Exercise brief: Only the lines of the data below from the one with "MqAddListener (5 +" through the one with "pose proof (keeps_updates_fixed" are wanted. Repeat them exactly.

Saved data entries:

+===+

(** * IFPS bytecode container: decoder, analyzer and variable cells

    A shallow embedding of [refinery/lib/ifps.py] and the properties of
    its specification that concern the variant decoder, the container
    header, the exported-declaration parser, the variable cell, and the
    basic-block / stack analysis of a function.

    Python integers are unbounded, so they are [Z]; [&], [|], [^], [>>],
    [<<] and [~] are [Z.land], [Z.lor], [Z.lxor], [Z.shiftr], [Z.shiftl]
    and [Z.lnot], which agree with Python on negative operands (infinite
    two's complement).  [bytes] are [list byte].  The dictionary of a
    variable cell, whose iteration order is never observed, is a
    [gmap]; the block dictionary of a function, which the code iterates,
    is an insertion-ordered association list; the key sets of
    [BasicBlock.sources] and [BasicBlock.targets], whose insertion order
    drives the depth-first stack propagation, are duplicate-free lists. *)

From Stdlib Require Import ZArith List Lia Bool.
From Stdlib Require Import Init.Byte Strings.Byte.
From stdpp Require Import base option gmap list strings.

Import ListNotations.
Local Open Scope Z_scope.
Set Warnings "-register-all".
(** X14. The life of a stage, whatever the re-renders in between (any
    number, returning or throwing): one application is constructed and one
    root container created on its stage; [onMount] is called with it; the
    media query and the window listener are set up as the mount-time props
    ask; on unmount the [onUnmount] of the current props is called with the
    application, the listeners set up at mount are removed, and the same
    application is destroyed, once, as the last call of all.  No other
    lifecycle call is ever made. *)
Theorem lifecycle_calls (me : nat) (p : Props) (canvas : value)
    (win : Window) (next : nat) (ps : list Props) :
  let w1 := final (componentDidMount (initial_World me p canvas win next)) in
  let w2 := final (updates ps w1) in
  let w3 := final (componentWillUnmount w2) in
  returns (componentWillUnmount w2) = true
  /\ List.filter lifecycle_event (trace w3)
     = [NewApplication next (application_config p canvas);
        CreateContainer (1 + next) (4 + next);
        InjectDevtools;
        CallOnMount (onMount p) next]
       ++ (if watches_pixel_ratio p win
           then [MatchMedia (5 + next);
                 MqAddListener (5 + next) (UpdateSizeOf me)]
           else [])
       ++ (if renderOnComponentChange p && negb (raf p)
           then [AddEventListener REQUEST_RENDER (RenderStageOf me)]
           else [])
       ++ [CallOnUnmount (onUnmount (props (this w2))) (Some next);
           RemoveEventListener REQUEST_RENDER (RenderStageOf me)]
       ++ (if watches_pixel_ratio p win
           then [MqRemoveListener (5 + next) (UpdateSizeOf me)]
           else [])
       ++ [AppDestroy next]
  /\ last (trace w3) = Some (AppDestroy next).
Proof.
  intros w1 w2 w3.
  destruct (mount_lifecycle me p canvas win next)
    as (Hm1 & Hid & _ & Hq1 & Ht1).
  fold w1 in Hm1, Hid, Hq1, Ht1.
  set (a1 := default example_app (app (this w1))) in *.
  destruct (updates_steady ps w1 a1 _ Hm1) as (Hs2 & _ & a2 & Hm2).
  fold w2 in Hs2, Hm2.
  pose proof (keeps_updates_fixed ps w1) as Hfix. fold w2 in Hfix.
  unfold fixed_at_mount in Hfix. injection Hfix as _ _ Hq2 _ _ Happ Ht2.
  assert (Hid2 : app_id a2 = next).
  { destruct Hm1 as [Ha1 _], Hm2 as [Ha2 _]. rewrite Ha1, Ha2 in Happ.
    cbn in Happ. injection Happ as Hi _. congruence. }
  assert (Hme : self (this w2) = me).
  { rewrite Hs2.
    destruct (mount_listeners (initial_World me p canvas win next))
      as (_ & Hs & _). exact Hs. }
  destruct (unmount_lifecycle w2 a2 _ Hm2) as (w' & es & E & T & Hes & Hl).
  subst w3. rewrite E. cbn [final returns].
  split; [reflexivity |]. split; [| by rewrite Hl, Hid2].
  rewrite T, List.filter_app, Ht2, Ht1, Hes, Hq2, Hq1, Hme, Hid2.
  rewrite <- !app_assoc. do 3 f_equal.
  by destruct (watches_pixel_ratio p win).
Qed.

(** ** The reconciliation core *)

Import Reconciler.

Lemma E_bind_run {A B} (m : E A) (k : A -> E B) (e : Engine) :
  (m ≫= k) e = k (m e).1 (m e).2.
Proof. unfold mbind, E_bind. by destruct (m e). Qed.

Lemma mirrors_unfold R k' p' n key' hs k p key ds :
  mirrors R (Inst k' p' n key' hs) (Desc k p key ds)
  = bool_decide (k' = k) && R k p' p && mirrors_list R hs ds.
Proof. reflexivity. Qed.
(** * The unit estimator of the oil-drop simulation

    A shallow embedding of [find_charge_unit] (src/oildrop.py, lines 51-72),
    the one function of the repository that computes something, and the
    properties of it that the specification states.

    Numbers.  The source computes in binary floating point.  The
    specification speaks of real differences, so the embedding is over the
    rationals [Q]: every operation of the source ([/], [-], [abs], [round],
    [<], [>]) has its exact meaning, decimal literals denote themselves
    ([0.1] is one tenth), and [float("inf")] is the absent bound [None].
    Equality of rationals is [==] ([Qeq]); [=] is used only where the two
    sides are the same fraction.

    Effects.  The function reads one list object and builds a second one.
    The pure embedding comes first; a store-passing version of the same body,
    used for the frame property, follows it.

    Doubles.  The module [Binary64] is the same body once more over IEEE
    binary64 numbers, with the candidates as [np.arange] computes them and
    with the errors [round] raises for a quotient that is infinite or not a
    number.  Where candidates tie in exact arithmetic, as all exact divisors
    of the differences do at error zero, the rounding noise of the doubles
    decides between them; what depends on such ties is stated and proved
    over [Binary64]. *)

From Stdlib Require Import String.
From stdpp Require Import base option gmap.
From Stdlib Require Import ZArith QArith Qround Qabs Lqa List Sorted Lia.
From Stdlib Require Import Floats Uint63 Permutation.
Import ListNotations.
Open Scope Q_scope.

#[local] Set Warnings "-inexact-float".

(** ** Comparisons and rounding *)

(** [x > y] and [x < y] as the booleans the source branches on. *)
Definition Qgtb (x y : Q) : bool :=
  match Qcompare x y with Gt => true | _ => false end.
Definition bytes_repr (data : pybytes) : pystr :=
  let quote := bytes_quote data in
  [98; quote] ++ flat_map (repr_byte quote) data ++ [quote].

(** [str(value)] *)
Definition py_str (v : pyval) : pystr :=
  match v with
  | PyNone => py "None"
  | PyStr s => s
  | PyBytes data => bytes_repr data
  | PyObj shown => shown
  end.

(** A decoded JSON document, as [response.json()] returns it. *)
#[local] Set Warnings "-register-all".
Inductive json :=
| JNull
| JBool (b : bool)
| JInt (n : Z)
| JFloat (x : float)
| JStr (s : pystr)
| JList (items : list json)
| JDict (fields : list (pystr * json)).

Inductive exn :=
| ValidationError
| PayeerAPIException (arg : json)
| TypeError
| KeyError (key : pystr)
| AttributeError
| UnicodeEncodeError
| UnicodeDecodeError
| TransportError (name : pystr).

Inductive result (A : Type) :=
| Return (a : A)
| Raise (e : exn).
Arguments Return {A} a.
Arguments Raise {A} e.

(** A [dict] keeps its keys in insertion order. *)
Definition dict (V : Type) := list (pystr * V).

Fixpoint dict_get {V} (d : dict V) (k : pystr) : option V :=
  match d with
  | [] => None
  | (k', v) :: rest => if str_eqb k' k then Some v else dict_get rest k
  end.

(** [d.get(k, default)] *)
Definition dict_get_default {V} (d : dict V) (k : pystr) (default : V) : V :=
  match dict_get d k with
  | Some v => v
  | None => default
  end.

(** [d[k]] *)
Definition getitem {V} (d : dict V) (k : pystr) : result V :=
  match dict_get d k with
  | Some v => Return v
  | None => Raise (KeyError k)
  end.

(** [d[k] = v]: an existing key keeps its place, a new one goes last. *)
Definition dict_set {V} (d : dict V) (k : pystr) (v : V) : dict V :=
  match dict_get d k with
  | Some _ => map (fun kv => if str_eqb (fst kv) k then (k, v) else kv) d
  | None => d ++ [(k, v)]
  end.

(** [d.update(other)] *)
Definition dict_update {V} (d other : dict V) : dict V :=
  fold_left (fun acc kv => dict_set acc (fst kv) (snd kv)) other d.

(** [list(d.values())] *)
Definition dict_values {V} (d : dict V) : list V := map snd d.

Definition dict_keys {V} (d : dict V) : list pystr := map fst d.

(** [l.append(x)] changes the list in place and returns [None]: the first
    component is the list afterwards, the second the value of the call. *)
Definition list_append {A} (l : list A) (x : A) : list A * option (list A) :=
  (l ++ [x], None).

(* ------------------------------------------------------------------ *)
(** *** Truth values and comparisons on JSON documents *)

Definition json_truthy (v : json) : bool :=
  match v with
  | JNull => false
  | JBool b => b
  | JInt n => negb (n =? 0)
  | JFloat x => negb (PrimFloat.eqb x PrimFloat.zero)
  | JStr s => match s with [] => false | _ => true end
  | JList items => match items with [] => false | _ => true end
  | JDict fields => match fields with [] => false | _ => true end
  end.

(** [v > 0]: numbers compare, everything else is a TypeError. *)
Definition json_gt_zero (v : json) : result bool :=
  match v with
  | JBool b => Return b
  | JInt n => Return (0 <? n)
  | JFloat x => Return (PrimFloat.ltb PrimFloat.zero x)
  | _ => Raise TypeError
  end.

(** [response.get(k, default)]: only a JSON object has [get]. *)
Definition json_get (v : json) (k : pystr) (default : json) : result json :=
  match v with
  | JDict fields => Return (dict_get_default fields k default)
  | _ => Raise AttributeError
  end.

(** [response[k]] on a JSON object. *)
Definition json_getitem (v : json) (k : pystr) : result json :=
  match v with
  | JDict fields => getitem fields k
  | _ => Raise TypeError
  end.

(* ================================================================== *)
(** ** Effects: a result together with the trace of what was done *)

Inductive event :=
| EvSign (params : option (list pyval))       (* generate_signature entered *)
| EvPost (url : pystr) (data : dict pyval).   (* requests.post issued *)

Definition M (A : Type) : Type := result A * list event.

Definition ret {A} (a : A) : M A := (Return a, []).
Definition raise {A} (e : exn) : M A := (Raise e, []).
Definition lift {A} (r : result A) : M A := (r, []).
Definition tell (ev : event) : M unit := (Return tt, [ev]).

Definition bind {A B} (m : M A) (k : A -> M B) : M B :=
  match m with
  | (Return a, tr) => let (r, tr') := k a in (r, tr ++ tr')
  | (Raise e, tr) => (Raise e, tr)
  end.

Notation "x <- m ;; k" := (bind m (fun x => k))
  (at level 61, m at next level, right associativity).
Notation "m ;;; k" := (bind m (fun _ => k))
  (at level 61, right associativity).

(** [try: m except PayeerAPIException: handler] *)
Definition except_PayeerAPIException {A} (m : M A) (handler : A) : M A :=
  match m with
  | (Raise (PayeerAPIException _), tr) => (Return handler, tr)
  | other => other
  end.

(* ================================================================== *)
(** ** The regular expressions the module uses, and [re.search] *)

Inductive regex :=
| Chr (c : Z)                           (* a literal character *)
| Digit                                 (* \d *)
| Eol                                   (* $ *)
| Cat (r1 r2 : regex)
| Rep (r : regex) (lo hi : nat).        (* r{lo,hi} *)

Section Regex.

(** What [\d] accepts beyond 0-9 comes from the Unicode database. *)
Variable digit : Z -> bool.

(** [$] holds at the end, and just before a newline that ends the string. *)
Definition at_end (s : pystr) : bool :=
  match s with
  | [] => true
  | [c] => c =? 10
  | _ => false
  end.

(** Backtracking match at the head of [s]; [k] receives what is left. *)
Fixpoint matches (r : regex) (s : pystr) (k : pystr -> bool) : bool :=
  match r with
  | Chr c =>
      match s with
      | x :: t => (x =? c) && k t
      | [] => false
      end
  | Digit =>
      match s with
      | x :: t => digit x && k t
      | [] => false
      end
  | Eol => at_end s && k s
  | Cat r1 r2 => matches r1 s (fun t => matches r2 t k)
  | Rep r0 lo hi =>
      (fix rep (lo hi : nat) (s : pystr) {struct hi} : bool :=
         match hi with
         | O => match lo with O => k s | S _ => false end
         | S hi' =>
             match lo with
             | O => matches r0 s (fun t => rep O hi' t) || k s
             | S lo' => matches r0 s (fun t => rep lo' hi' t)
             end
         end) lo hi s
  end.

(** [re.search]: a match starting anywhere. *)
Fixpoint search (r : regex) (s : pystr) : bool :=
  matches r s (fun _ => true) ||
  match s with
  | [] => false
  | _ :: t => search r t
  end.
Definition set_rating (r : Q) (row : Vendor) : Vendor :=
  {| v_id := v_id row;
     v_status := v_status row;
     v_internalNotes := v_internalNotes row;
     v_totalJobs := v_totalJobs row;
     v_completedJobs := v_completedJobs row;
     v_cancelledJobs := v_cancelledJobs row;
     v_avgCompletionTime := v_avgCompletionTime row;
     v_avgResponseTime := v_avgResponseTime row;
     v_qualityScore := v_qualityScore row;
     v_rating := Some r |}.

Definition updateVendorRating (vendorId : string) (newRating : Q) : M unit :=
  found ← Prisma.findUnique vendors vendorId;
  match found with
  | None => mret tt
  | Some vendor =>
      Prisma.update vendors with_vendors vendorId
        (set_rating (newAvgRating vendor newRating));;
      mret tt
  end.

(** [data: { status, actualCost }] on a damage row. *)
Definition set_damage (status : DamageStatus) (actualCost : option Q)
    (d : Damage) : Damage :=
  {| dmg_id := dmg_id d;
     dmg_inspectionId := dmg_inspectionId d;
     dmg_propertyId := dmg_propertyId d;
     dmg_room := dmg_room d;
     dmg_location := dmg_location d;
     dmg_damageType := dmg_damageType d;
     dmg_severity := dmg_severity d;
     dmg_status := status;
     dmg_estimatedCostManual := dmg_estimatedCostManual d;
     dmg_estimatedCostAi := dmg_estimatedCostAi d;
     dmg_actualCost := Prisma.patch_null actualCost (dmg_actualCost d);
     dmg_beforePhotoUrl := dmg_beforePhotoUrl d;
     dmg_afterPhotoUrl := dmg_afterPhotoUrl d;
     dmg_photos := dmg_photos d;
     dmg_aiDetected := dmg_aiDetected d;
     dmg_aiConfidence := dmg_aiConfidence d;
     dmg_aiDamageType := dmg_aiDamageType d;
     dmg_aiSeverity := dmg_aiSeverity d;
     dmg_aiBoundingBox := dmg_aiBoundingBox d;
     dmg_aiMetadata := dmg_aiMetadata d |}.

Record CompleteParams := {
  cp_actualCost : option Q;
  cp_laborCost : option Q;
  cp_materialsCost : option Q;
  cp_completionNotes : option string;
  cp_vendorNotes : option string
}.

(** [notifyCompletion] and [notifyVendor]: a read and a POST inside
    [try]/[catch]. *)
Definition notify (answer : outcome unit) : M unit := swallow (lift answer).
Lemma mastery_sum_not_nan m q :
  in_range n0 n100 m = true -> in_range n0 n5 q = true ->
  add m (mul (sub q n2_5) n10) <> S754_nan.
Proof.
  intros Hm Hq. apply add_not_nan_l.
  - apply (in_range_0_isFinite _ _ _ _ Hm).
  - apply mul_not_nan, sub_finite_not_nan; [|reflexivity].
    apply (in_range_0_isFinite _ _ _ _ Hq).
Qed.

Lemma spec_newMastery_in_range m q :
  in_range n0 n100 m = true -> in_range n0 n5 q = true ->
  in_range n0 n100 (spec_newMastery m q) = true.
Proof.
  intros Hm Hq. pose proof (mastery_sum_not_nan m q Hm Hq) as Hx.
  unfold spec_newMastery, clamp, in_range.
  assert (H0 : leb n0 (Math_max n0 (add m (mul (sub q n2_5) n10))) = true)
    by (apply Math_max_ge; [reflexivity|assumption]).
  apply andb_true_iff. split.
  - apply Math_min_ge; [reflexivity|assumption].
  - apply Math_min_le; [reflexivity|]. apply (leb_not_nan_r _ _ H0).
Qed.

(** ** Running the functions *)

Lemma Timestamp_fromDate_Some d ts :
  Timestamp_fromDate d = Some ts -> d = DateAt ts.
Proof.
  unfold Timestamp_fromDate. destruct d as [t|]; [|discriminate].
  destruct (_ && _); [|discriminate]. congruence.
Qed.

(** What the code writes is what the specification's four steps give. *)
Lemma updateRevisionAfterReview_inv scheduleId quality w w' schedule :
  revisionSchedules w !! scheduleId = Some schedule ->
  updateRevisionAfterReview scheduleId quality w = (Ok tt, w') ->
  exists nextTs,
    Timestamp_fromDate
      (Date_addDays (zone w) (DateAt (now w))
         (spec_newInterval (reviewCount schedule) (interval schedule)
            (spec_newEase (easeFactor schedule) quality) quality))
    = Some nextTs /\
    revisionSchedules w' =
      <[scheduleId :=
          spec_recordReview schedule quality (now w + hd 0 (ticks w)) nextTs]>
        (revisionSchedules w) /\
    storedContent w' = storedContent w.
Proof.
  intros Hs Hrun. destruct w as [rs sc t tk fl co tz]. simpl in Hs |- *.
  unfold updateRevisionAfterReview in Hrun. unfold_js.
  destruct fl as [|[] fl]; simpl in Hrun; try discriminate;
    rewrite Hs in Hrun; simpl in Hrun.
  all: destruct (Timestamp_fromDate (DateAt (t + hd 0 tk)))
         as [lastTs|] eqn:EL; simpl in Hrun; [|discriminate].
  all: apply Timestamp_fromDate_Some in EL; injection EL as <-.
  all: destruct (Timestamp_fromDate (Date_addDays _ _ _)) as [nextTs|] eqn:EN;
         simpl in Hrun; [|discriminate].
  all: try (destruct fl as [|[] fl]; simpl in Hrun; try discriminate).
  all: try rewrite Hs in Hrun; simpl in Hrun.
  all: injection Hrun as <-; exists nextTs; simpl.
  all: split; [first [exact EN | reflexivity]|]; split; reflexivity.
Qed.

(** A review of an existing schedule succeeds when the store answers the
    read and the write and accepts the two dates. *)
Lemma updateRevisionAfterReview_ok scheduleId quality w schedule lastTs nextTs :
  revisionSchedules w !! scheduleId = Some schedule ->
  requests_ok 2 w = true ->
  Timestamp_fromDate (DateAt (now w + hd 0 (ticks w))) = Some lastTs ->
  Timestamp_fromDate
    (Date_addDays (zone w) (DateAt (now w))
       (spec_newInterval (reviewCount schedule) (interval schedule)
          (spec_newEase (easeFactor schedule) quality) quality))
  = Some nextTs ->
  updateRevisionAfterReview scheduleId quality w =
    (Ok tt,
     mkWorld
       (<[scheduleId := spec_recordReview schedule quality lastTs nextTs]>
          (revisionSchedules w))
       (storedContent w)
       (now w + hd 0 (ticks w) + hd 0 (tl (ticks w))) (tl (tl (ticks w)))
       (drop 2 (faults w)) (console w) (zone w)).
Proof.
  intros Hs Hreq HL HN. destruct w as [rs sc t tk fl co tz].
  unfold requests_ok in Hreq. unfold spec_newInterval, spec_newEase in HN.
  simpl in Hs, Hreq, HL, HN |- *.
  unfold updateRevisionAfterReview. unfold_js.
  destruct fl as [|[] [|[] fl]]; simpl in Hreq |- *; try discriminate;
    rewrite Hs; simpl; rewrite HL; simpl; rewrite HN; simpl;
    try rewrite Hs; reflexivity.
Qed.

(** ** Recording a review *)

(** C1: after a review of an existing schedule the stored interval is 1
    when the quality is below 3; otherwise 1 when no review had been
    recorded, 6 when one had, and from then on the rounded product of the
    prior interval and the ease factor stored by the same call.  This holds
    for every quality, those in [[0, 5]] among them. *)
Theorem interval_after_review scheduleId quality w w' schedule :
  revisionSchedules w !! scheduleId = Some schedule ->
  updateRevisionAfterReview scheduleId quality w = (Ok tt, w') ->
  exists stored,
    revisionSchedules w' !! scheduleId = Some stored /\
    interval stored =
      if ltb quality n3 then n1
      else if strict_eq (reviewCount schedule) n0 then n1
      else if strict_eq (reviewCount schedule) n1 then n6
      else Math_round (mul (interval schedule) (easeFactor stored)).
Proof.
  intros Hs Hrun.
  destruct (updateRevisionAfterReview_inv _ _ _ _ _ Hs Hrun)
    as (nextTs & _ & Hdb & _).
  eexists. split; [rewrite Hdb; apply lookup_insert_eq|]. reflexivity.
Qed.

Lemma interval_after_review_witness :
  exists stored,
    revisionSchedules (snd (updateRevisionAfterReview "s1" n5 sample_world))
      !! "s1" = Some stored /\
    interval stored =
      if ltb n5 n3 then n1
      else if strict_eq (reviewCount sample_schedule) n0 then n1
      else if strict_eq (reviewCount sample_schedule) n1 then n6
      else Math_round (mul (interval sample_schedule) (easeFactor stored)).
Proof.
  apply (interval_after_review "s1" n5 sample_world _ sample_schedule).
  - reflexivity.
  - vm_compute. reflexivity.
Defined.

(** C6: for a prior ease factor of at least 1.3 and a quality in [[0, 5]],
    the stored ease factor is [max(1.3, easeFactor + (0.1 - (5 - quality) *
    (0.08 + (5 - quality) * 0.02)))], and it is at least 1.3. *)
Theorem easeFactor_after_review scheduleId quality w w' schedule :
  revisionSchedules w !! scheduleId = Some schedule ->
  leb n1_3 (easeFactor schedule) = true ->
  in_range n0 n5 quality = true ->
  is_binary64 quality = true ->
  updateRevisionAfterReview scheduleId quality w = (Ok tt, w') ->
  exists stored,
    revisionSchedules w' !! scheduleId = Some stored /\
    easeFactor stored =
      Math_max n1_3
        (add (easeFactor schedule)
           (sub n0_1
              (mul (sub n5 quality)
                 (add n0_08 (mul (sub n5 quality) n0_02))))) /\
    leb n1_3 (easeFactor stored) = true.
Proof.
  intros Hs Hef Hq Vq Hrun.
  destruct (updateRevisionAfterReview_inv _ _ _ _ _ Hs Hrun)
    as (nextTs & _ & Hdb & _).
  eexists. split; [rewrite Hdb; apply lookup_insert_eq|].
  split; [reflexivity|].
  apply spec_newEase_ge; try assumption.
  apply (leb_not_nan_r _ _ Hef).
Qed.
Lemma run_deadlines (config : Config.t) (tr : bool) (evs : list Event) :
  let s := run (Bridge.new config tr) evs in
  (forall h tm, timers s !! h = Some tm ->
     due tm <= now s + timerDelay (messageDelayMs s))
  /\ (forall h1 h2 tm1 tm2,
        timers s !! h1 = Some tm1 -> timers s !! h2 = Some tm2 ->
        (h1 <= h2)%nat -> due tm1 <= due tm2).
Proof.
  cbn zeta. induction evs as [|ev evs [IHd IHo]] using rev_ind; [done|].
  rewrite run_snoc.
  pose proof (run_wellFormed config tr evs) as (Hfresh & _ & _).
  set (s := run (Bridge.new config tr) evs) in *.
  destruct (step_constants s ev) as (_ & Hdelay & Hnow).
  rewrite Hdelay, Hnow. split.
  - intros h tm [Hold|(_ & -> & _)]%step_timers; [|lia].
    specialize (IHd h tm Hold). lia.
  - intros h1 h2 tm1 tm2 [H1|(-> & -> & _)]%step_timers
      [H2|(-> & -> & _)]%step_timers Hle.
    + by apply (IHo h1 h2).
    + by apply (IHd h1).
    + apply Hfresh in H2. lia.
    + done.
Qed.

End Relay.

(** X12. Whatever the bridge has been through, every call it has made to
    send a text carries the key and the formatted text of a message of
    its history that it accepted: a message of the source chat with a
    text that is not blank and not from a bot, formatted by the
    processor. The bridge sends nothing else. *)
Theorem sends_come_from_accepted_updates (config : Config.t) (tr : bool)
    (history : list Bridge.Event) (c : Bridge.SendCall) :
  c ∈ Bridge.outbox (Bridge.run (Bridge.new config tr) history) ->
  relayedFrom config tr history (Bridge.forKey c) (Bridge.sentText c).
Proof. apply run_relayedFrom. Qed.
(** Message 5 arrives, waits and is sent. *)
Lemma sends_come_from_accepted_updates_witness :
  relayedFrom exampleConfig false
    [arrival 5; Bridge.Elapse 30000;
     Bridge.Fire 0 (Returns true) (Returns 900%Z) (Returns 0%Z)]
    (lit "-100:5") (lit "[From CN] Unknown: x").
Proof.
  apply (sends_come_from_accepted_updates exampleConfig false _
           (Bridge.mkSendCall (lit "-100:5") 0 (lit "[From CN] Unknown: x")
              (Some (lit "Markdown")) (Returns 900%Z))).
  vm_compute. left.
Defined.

+===+

Output of the exercise:
                 MqAddListener (5 + next) (UpdateSizeOf me)]
           else [])
       ++ (if renderOnComponentChange p && negb (raf p)
           then [AddEventListener REQUEST_RENDER (RenderStageOf me)]
           else [])
       ++ [CallOnUnmount (onUnmount (props (this w2))) (Some next);
           RemoveEventListener REQUEST_RENDER (RenderStageOf me)]
       ++ (if watches_pixel_ratio p win
           then [MqRemoveListener (5 + next) (UpdateSizeOf me)]
           else [])
       ++ [AppDestroy next]
  /\ last (trace w3) = Some (AppDestroy next).
Proof.
  intros w1 w2 w3.
  destruct (mount_lifecycle me p canvas win next)
    as (Hm1 & Hid & _ & Hq1 & Ht1).
  fold w1 in Hm1, Hid, Hq1, Ht1.
  set (a1 := default example_app (app (this w1))) in *.
  destruct (updates_steady ps w1 a1 _ Hm1) as (Hs2 & _ & a2 & Hm2).
  fold w2 in Hs2, Hm2.
  pose proof (keeps_updates_fixed ps w1) as Hfix. fold w2 in Hfix.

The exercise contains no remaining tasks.